Exercise
Lines from the beginning of the data below through the one containing "[dict.items()] iterates over." are to be printed exactly as they appear.

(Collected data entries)
(** * termiloult: the AudioSink mixer of [tools/audiosink.py]

    A shallow embedding of the [AudioSink] class: the owner-keyed queue of
    pending sounds (a [defaultdict(list)]), the volume property, [add],
    [remove] and the PortAudio callback [_worker].

    Python objects are modelled as follows.
    - The queue is an insertion-ordered association list, which is what
      [dict.items()] iterates over.
    - A numpy array of samples is an [ndarray]: either an int16 array (what
      [wavfile.read] gives for 16-bit wav data) or a float64 array (what
      [resample] gives).
    - The volume is a binary64 float, with IEEE-754 arithmetic taken from
      the Standard Library's [SpecFloat].
    - A method is a function from the object's state to an [outcome]
      (returned value or raised exception) and the new state.
    - [wavfile.read], [resample] and numpy's float floor division are
      external; they are section variables.

    Module [Chat] embeds the pure part of [termiloult.py]: the commands
    that [WebsocketClient.send_messages] turns into requests and the colour
    pairs of [Interface._init_color_pairs].  A Python [str] is a [string];
    this covers the characters below U+0100. *)

From Stdlib Require Import ZArith List Bool Lia Arith.
From Stdlib Require Import Floats.SpecFloat.
From Stdlib Require Import Strings.Byte.
From Stdlib Require Strings.Ascii Strings.String.
Import ListNotations.

Set Implicit Arguments.

(** ** Exceptions and outcomes *)

Inductive exn : Type :=
| KeyError
| IndexError
| ValueError
| AssertionError
| OSError.

Definition exn_eqb (a b : exn) : bool :=
  match a, b with
  | KeyError, KeyError | IndexError, IndexError | ValueError, ValueError
  | AssertionError, AssertionError | OSError, OSError => true
  | _, _ => false
  end.

Inductive outcome (A : Type) : Type :=
| Returned (a : A)
| Raised (e : exn).

Arguments Returned {A} a.
Arguments Raised {A} e.

(** [try: body except handled: pass], for a body that returns nothing. *)
Definition try_except_pass (handled : exn) (body : outcome unit) : outcome unit :=
  match body with
  | Returned u => Returned u
  | Raised e => if exn_eqb e handled then Returned tt else Raised e
  end.

(** ** Binary64 floats *)

Module F64.

Definition prec : Z := 53.
Definition emax : Z := 1024.

Definition float : Type := spec_float.

(** The float nearest to an integer ([float(z)] in Python). *)
Definition of_Z (z : Z) : float := binary_normalize prec emax z 0 false.

Definition mul : float -> float -> float := SFmul prec emax.
Definition div : float -> float -> float := SFdiv prec emax.
Definition eqb : float -> float -> bool := SFeqb.

(** Rounding toward zero to an integer, as a C cast does.  Infinities and
    NaN have no integer value; the x86 conversion gives a pattern whose low
    16 bits are zero. *)
Definition trunc (x : float) : Z :=
  match x with
  | S754_finite s m e =>
      let a := match e with
               | Z0 => Zpos m
               | Zpos p => Z.shiftl (Zpos m) (Zpos p)
               | Zneg p => Z.shiftr (Zpos m) (Zpos p)
               end in
      if s then (- a)%Z else a
  | _ => 0%Z
  end.

End F64.

(** ** Samples and arrays *)

Module Int16.

Definition min_signed : Z := (-32768)%Z.
Definition max_signed : Z := 32767%Z.

Definition in_range (z : Z) : Prop := (min_signed <= z <= max_signed)%Z.

(** Two's-complement wrap-around into the signed 16-bit range. *)
Definition wrap (z : Z) : Z := ((z + 32768) mod 65536 - 32768)%Z.

(** int16 addition, as numpy's [hh->h] add loop computes it. *)
Definition add (a b : Z) : Z := wrap (a + b).

(** The cast float64 -> int16 that a reduction with [dtype=np.int16]
    applies to each element.  C leaves the cast of a value outside the
    int16 range undefined; this is the x86 result, the low 16 bits of the
    truncated value. *)
Definition of_float (x : F64.float) : Z := wrap (F64.trunc x).

End Int16.

Inductive ndarray : Type :=
| Int16Array (a : list Z)
| Float64Array (a : list F64.float).

Definition len (s : ndarray) : nat :=
  match s with
  | Int16Array a => length a
  | Float64Array a => length a
  end.

(** [np.pad(sound, (0, diff), 'constant')] *)
Definition np_pad (s : ndarray) (diff : nat) : ndarray :=
  match s with
  | Int16Array a => Int16Array (a ++ repeat 0%Z diff)
  | Float64Array a => Float64Array (a ++ repeat (S754_zero false) diff)
  end.

(** [sound[k:]] *)
Definition slice_from (s : ndarray) (k : nat) : ndarray :=
  match s with
  | Int16Array a => Int16Array (skipn k a)
  | Float64Array a => Float64Array (skipn k a)
  end.

(** [sound[:k]] *)
Definition slice_to (s : ndarray) (k : nat) : ndarray :=
  match s with
  | Int16Array a => Int16Array (firstn k a)
  | Float64Array a => Float64Array (firstn k a)
  end.

Definition is_int16 (s : ndarray) : bool :=
  match s with Int16Array _ => true | Float64Array _ => false end.

(** [data.astype(np.float)] *)
Definition astype_float (s : ndarray) : list F64.float :=
  match s with
  | Int16Array a => map F64.of_Z a
  | Float64Array a => a
  end.

Definition int16_data (s : ndarray) : list Z :=
  match s with
  | Int16Array a => a
  | Float64Array _ => []
  end.

(** ** Owners and the queue *)

(** The key of a queue entry: Python's [None] or an identifier. *)
Inductive owner : Type :=
| PyNone
| OwnerId (id : Z).

Definition owner_eqb (a b : owner) : bool :=
  match a, b with
  | PyNone, PyNone => true
  | OwnerId x, OwnerId y => Z.eqb x y
  | _, _ => false
  end.

(** A [defaultdict(list)]: entries in insertion order, keys distinct. *)
Definition queue : Type := list (owner * list ndarray).

Module DefaultDict.

Definition keys (q : queue) : list owner := map fst q.

Fixpoint lookup (q : queue) (k : owner) : option (list ndarray) :=
  match q with
  | [] => None
  | (k', v) :: q' => if owner_eqb k' k then Some v else lookup q' k
  end.

Definition mem (q : queue) (k : owner) : bool :=
  existsb (owner_eqb k) (keys q).

(** [q[k].append(x)]: a missing key is first bound to a fresh list, at
    the end of the dictionary. *)
Fixpoint append (q : queue) (k : owner) (x : ndarray) : queue :=
  match q with
  | [] => [(k, [x])]
  | (k', v) :: q' =>
      if owner_eqb k' k then (k', v ++ [x]) :: q'
      else (k', v) :: append q' k x
  end.

(** [del q[k]]: [__missing__] is not consulted, a missing key raises
    [KeyError]. *)
Definition del (q : queue) (k : owner) : outcome queue :=
  if mem q k
  then Returned (filter (fun kv => negb (owner_eqb (fst kv) k)) q)
  else Raised KeyError.

(** Truth value of the dictionary: [not q] holds when it has no key. *)
Definition is_empty (q : queue) : bool :=
  match q with [] => true | _ => false end.

End DefaultDict.

(** ** The player and the object state *)

Inductive pa_flag : Type :=
| paContinue
| paComplete.

(** The handle that [PyAudio.open] returns; PortAudio clears [is_active]
    once a callback has answered [paComplete]. *)
Record Stream : Type := { is_active : bool }.

(** Calls made to the PortAudio binding, oldest first. *)
Inductive player_call : Type :=
| PlayerOpen
| StreamClose.

Record AudioSink : Type := {
  _queue : queue;
  _volume : F64.float;
  _stream : option Stream;
  player : list player_call
}.

Definition set_queue (q : queue) (self : AudioSink) : AudioSink :=
  {| _queue := q; _volume := _volume self;
     _stream := _stream self; player := player self |}.

Definition set_volume (v : F64.float) (self : AudioSink) : AudioSink :=
  {| _queue := _queue self; _volume := v;
     _stream := _stream self; player := player self |}.

Definition set_stream (s : option Stream) (calls : list player_call)
    (self : AudioSink) : AudioSink :=
  {| _queue := _queue self; _volume := _volume self;
     _stream := s; player := player self ++ calls |}.

Definition DEFAULT_SAMPLE_RATE : Z := 16000.

(** ** Mixing arithmetic *)

Fixpoint zip_with {A B C : Type} (f : A -> B -> C) (l : list A) (m : list B)
    : list C :=
  match l, m with
  | a :: l', b :: m' => f a b :: zip_with f l' m'
  | _, _ => []
  end.

(** A two-dimensional array, one row per chunk. *)
Inductive matrix : Type :=
| Int16Matrix (rows : list (list Z))
| Float64Matrix (rows : list (list F64.float)).

(** [np.stack(chunks, axis=0)]: the list must not be empty and all arrays
    must have one shape; int16 arrays are promoted to float64 as soon as one
    float64 array is present. *)
Definition np_stack (chunks : list ndarray) : outcome matrix :=
  match chunks with
  | [] => Raised ValueError
  | c :: cs =>
      if forallb (fun d => Nat.eqb (len d) (len c)) cs then
        Returned (if forallb is_int16 chunks
                  then Int16Matrix (map int16_data chunks)
                  else Float64Matrix (map astype_float chunks))
      else Raised ValueError
  end.

(** [np.sum(stack, axis=0, dtype=np.int16)]: every element is cast to
    int16, the first row starts the accumulator and the other rows are added
    to it with int16 addition. *)
Definition np_sum_axis0_int16 (stack : list (list F64.float)) : list Z :=
  match stack with
  | [] => []
  | r :: rs =>
      fold_left (fun acc row => zip_with Int16.add acc (map Int16.of_float row))
                rs (map Int16.of_float r)
  end.

Definition byte_of_Z (z : Z) : byte :=
  match Byte.of_N (Z.to_N (z mod 256)) with
  | Some b => b
  | None => x00
  end.

(** One int16 sample as two bytes, least significant first. *)
Definition int16_tobytes (x : Z) : list byte :=
  let u := (x mod 65536)%Z in [byte_of_Z u; byte_of_Z (u / 256)].

(** [data.tobytes()] *)
Definition tobytes (data : list Z) : list byte := flat_map int16_tobytes data.

(** Reading the bytes back as int16 samples ([np.frombuffer]). *)
Fixpoint frombuffer (b : list byte) : list Z :=
  match b with
  | lo :: hi :: b' =>
      Int16.wrap (Z.of_N (Byte.to_N lo) + 256 * Z.of_N (Byte.to_N hi))
        :: frombuffer b'
  | _ => []
  end.

(** ** The methods *)

Section Methods.

(** [scipy.io.wavfile.read]: the rate and the samples of a wav file. *)
Variable wavfile_read : list byte -> outcome (Z * ndarray).

(** [resampy.resample data rate_in rate_out] *)
Variable resample : list F64.float -> Z -> Z -> outcome (list F64.float).

(** numpy's floor division of a float64 by an integer. *)
Variable floor_divide_f64 : F64.float -> Z -> F64.float.
Definition Delete (key : string) (c : t) : t := delete key c.

Definition Len (c : t) : nat :=
    Range (λ _ _ i, (S i, true)) c 0.

Definition Exists (key : string) (c : t) : bool :=
    match Get key c with Some _ => true | None => false end.

Definition Map (c : t) : gmap string V :=
    Range (λ key value data, (<[key := value]> data, true)) c ∅.

Definition SetAll (m : gmap string V) (c : t) : t :=
    Range (λ k v c, (Set_ k v c, true)) m c.

Definition Copy (c : option t) : gmap string V :=
    match c with
    | None => ∅
    | Some c => Range (λ k v data, (<[k := v]> data, true)) c ∅
    end.

Definition Filter (filter : string → V → bool) (c : option t) : gmap string V :=
    match c with
    | None => ∅
    | Some c =>
        Range (λ key value data,
                 (if filter key value then <[key := value]> data else data, true))
              c ∅
    end.

Definition Union (c other : option t) : gmap string V :=
    let data :=
      match c with
      | Some c => Range (λ k v data, (<[k := v]> data, true)) c ∅
      | None => ∅
      end in
    match other with
    | Some other => Range (λ k v data, (<[k := v]> data, true)) other data
    | None => data
    end.

Definition Clear (c : t) : t :=
    Range (λ key _ c, (Delete key c, true)) c c.

(** [other.Exists(v)] looks a VALUE up among the keys; [view v] says what
    Load makes of [v]. *)
Context (view : V → key_view).

Definition ExistsValue (v : V) (other : t) : outcome bool :=
    match view v with
    | StringKey s => Ret (Exists s other)
    | OtherComparable => Ret false
    | Unhashable => UnhashableKey
    end.

(** The callback of Intersection.  A panic in it unwinds the Range: nothing
    is visited after it. *)
Definition store_if_key (other : t) : callback string V (outcome (gmap string V)) :=
    λ k v data,
      let data :=
        bind_outcome data (λ data,
          bind_outcome (ExistsValue v other) (λ found,
            Ret (if found then <[k := v]> data else data))) in
      (data, returned data).

Definition Intersection (c other : option t) : outcome (gmap string V) :=
    match c with
    | None => Ret ∅
    | Some c =>
        match other with
        | Some other => Range (store_if_key other) c (Ret ∅)
        | None => Ret ∅
        end
    end.
End sync_cache.
End SyncCache.
(** X5. When the input bundle cannot be created, [execute_gpu_service]
    returns [None] after logging "Failed to create archive": from its
    start to its end it runs no command, local or remote. *)
Theorem launch_without_bundle_runs_nothing
    (cfg : config) (w : world) (input_dir wav_file json_file : string)
    (st st1 : state) :
  create_compressed_archive [wav_file; json_file]
      (join input_dir ("input_" ++ w_timestamp w ++ ".tar.gz")) st = (Ok None, st1) ->
  exists tr,
    execute_gpu_service cfg w input_dir wav_file json_file st =
      (Ok None, {| st_fs := st_fs st1; st_trace := st_trace st ++ tr |}) /\
    runs tr = [] /\
    last tr = Some (EvLog ERROR [FStr "Error in execute_gpu_service: ";
                                 FExn (Failure "Failed to create archive")]).
Proof.
  intros Hc.
  destruct (create_archive_runs_nothing _ _ _ _ _ Hc) as (tr1 & Htr1 & Hq).
  exists (tr1 ++ [EvLog ERROR [FStr "Error in execute_gpu_service: ";
                               FExn (Failure "Failed to create archive")]])%list.
  split; [|split].
  - unfold execute_gpu_service, try_except.
    rewrite (bind_of _ _ _ _ _ Hc). cbn [str_truthy negb]. mcbv.
    by rewrite Htr1, <- app_assoc.
  - rewrite runs_app, (quiet_runs _ Hq). reflexivity.
  - apply last_snoc.
Qed.

(** The bundle of two regular files at a free path. *)
Lemma bundle_of_regular_pair (wav_file json_file archive : string)
    (fs : localfs) (tr : list event) :
  is_regular fs wav_file ->
  is_regular fs json_file ->
  fs !! archive = None ->
  can_create fs archive = true ->
  create_compressed_archive [wav_file; json_file] archive
      {| st_fs := fs; st_trace := tr |} =
    (Ok (Some archive),
     {| st_fs := <[archive := Tar (members_of fs [wav_file; json_file])]> fs;
        st_trace := tr |}).
Proof.
  intros Hw Hj Hfree Hcan. apply create_archive_regular.
  - by repeat constructor.
  - intros Hin. destruct Hw as (n & Hn & _), Hj as (m & Hm & _).
    apply elem_of_cons in Hin as [->|Hin]; [congruence|].
    apply elem_of_cons in Hin as [->|Hin]; [congruence|].
    by apply elem_of_nil in Hin.
  - exact Hcan.
Qed.

(** The remote steps of the launch, once the bundle is there. *)
Lemma launch_steps_go_through
    (cfg : config) (w : world) (input_dir wav_file json_file : string)
    (st st1 : state) (ms : list (string * node)) :
  let archive_name := "input_" ++ w_timestamp w ++ ".tar.gz" in
  let archive_path := join input_dir archive_name in
  let work_dir := work_dir_of cfg (w_timestamp w) in
  create_compressed_archive [wav_file; json_file] archive_path st =
    (Ok (Some archive_path), st1) ->
  st_fs st1 !! archive_path = Some (Tar ms) ->
  launch_succeeds w = true ->
  execute_gpu_service cfg w input_dir wav_file json_file st =
    (Ok (Some work_dir),
     {| st_fs := delete archive_path (st_fs st1);
        st_trace := st_trace st1 ++
          [EvRun (ssh_argv cfg ("mkdir -p " ++ work_dir ++ " && cd " ++ work_dir));
           EvRun ["rsync"; "-avz"; "--progress"; "-e"; "ssh -p " ++ port cfg;
                  archive_path; host cfg ++ ":" ++ work_dir ++ "/"];
           EvRun (ssh_argv cfg ("cd " ++ work_dir ++ " && tar xzf " ++ archive_name));
           EvRun (ssh_argv cfg (execute_cmd work_dir wav_file json_file))] |}).
Proof.
  intros archive_name archive_path work_dir Hcreate Hms H.
  unfold launch_succeeds in H.
  apply andb_true_iff in H as [H H4]. apply andb_true_iff in H as [H H3].
  apply andb_true_iff in H as [H1 H2].
  unfold execute_gpu_service, try_except.
  fold archive_name. fold archive_path. fold work_dir.
  rewrite (bind_of _ _ _ _ _ Hcreate).
  unfold archive_path at 1, archive_name at 1. rewrite join_bundle_truthy.
  cbn [negb]. mstep.
  check_ok H1. check_ok H2. check_ok H3. check_ok H4.
  erewrite bind_of.
  2:{ apply os_remove_regular with (n := Tar ms); [|done].
      unfold logged. cbn [st_fs]. exact Hms. }
  mstep. unfold logged. cbn [st_fs st_trace str_join].
  rewrite <- !app_assoc. reflexivity.
Qed.

(** X6. With both inputs regular files, nothing yet at the bundle path
    [<input_dir>/input_<timestamp>.tar.gz], which lies in a directory that
    exists, and the four remote steps going through,
    [execute_gpu_service] returns the work directory
    [<remote_path>/work_<timestamp>] after exactly four commands, in this
    order: [mkdir -p] of the work directory over ssh, rsync of the bundle
    into it, [tar xzf] of the bundle over ssh, and the start of the
    service over ssh; it logs nothing, and the bundle being removed at
    the end, the local files end as they began. *)
Theorem successful_launch_runs_four_commands
    (cfg : config) (w : world) (input_dir wav_file json_file : string)
    (fs : localfs) (tr : list event) :
  let archive_name := "input_" ++ w_timestamp w ++ ".tar.gz" in
  let archive_path := join input_dir archive_name in
  let work_dir := work_dir_of cfg (w_timestamp w) in
  is_regular fs wav_file ->
  is_regular fs json_file ->
  fs !! archive_path = None ->
  can_create fs archive_path = true ->
  launch_succeeds w = true ->
  execute_gpu_service cfg w input_dir wav_file json_file
      {| st_fs := fs; st_trace := tr |} =
    (Ok (Some work_dir),
     {| st_fs := fs;
        st_trace := tr ++
          [EvRun (ssh_argv cfg ("mkdir -p " ++ work_dir ++ " && cd " ++ work_dir));
           EvRun ["rsync"; "-avz"; "--progress"; "-e"; "ssh -p " ++ port cfg;
                  archive_path; host cfg ++ ":" ++ work_dir ++ "/"];
           EvRun (ssh_argv cfg ("cd " ++ work_dir ++ " && tar xzf " ++ archive_name));
           EvRun (ssh_argv cfg (execute_cmd work_dir wav_file json_file))] |}).
Proof.
  intros archive_name archive_path work_dir Hw Hj Hfree Hcan H.
  pose proof (bundle_of_regular_pair wav_file json_file archive_path fs tr
                Hw Hj Hfree Hcan) as Hcreate.
  pose proof (launch_steps_go_through cfg w input_dir wav_file json_file _ _ _
                Hcreate (lookup_insert_eq _ _ _) H) as Hrun.
  cbv zeta in Hrun. fold archive_name archive_path work_dir in Hrun.
  rewrite Hrun. cbn [st_fs st_trace].
  by rewrite delete_insert_id.
Qed.
(** * Conference games: content loader, content API and client-side history

    A shallow embedding of the content pipeline of the conference-games
    application:

    - [Json]: the values produced by [JSON.parse], with the property access
      and truthiness the loader relies on;
    - [Content]: the [Sentence] / [Acronym] / [ContentConfig] records and the
      Zod schemas of [types/content.ts];
    - [Loader]: [ConfigMapLoader] of [services/configMapLoader.ts], as a state
      and exception monad over the loader's private fields, with a log of file
      reads and emitted events;
    - [Api]: [ContentService.getSentences] and the [GET /api/sentences] route;
    - [ErrorHandler]: the status code chosen by [middleware/errorHandler.ts];
    - [ContentManager]: the history and random selection of the
      [useContentManager] hook.

    Strings are sequences of code units ([string]); [length] is the JavaScript
    [.length].  Timestamps and pagination numbers are integers ([Z]). *)

From Stdlib Require Import String Ascii List ZArith Bool Arith Lia.
From Stdlib Require Import Permutation Sorted.
Import ListNotations.
Local Open Scope string_scope.
Local Open Scope list_scope.

(* ------------------------------------------------------------------ *)
(** ** JSON values *)

Module Json.

#[local] Set Warnings "-register-all".

(** The result of [JSON.parse].  [JObj] lists the own properties of the parsed
    object (the first binding of a key is the property).  Numbers only matter
    through their type and their truthiness, so integers stand for them. *)
Inductive json : Type :=
| JNull
| JBool (b : bool)
| JNum (n : Z)
| JStr (s : string)
| JArr (items : list json)
| JObj (props : list (string * json)).

Fixpoint own_prop (k : string) (props : list (string * json)) : option json :=
  match props with
  | [] => None
  | (k', v) :: rest => if String.eqb k k' then Some v else own_prop k rest
  end.

(** Outcome of the expression [v.k] for a content key [k] (none of the keys
    used is an inherited property): reading a property of [null] throws a
    [TypeError]; arrays, strings, numbers and booleans have no such property. *)
Inductive access : Type :=
| Thrown
| Undefined
| Found (v : json).

Definition get_prop (v : json) (k : string) : access :=
  match v with
  | JNull => Thrown
  | JObj props =>
      match own_prop k props with
      | Some x => Found x
      | None => Undefined
      end
  | _ => Undefined
  end.

(** JavaScript truthiness of a parsed value. *)
Definition truthy (v : json) : bool :=
  match v with
  | JNull => false
  | JBool b => b
  | JNum n => negb (Z.eqb n 0)
  | JStr s => negb (String.eqb s "")
  | JArr _ => true
  | JObj _ => true
  end.

End Json.

(* ------------------------------------------------------------------ *)
(** ** Lower-casing of ASCII text *)

Module AsciiCase.

Definition lower_ascii (c : ascii) : ascii :=
  let n := nat_of_ascii c in
  if (65 <=? n)%nat && (n <=? 90)%nat then ascii_of_nat (n + 32) else c.

(** [toLowerCase] on strings whose only cased characters are ASCII letters. *)
Fixpoint toLowerCase (s : string) : string :=
  match s with
  | EmptyString => EmptyString
  | String c rest => String (lower_ascii c) (toLowerCase rest)
  end.

End AsciiCase.

(* ------------------------------------------------------------------ *)
(** ** Content records and schemas *)

Module Content.
Import Json.

Record Sentence : Type := mkSentence {
  sentence_id : string;
  sentence_text : string;
  sentence_category : string
}.

Record Acronym : Type := mkAcronym {
  acronym_id : string;
  acronym_term : string;
  acronym_meaning : string
}.

Record ContentConfig : Type := mkContentConfig {
  sentences : list Sentence;
  acronyms : list Acronym
}.

(** [z.string().min(lo)] and, with [Some hi], [.max(hi)], applied to the
    property [k] of an object. *)
Definition z_string (props : list (string * json)) (k : string)
    (lo : nat) (hi : option nat) : option string :=
  match own_prop k props with
  | Some (JStr s) =>
      if (lo <=? String.length s)%nat
         && match hi with
            | Some m => (String.length s <=? m)%nat
            | None => true
            end
      then Some s else None
  | _ => None
  end.

(** [z.object] accepts objects only (neither [null] nor arrays) and keeps the
    declared keys. *)
Definition SentenceSchema (v : json) : option Sentence :=
  match v with
  | JObj props =>
      match z_string props "id" 1 None,
            z_string props "text" 1 (Some 500%nat),
            z_string props "category" 1 (Some 100%nat) with
      | Some i, Some t, Some c => Some (mkSentence i t c)
      | _, _, _ => None
      end
  | _ => None
  end.

Definition AcronymSchema (v : json) : option Acronym :=
  match v with
  | JObj props =>
      match z_string props "id" 1 None,
            z_string props "term" 1 (Some 50%nat),
            z_string props "meaning" 1 (Some 500%nat) with
      | Some i, Some t, Some m => Some (mkAcronym i t m)
      | _, _, _ => None
      end
  | _ => None
  end.

Fixpoint z_items {A : Type} (schema : json -> option A) (items : list json)
    : option (list A) :=
  match items with
  | [] => Some []
  | v :: rest =>
      match schema v, z_items schema rest with
      | Some a, Some l => Some (a :: l)
      | _, _ => None
      end
  end.

(** [z.array(schema)]. *)
Definition z_array {A : Type} (schema : json -> option A) (v : json)
    : option (list A) :=
  match v with
  | JArr items => z_items schema items
  | _ => None
  end.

Response for this exercise
(** * termiloult: the AudioSink mixer of [tools/audiosink.py]

    A shallow embedding of the [AudioSink] class: the owner-keyed queue of
    pending sounds (a [defaultdict(list)]), the volume property, [add],
    [remove] and the PortAudio callback [_worker].

    Python objects are modelled as follows.
    - The queue is an insertion-ordered association list, which is what
      [dict.items()] iterates over.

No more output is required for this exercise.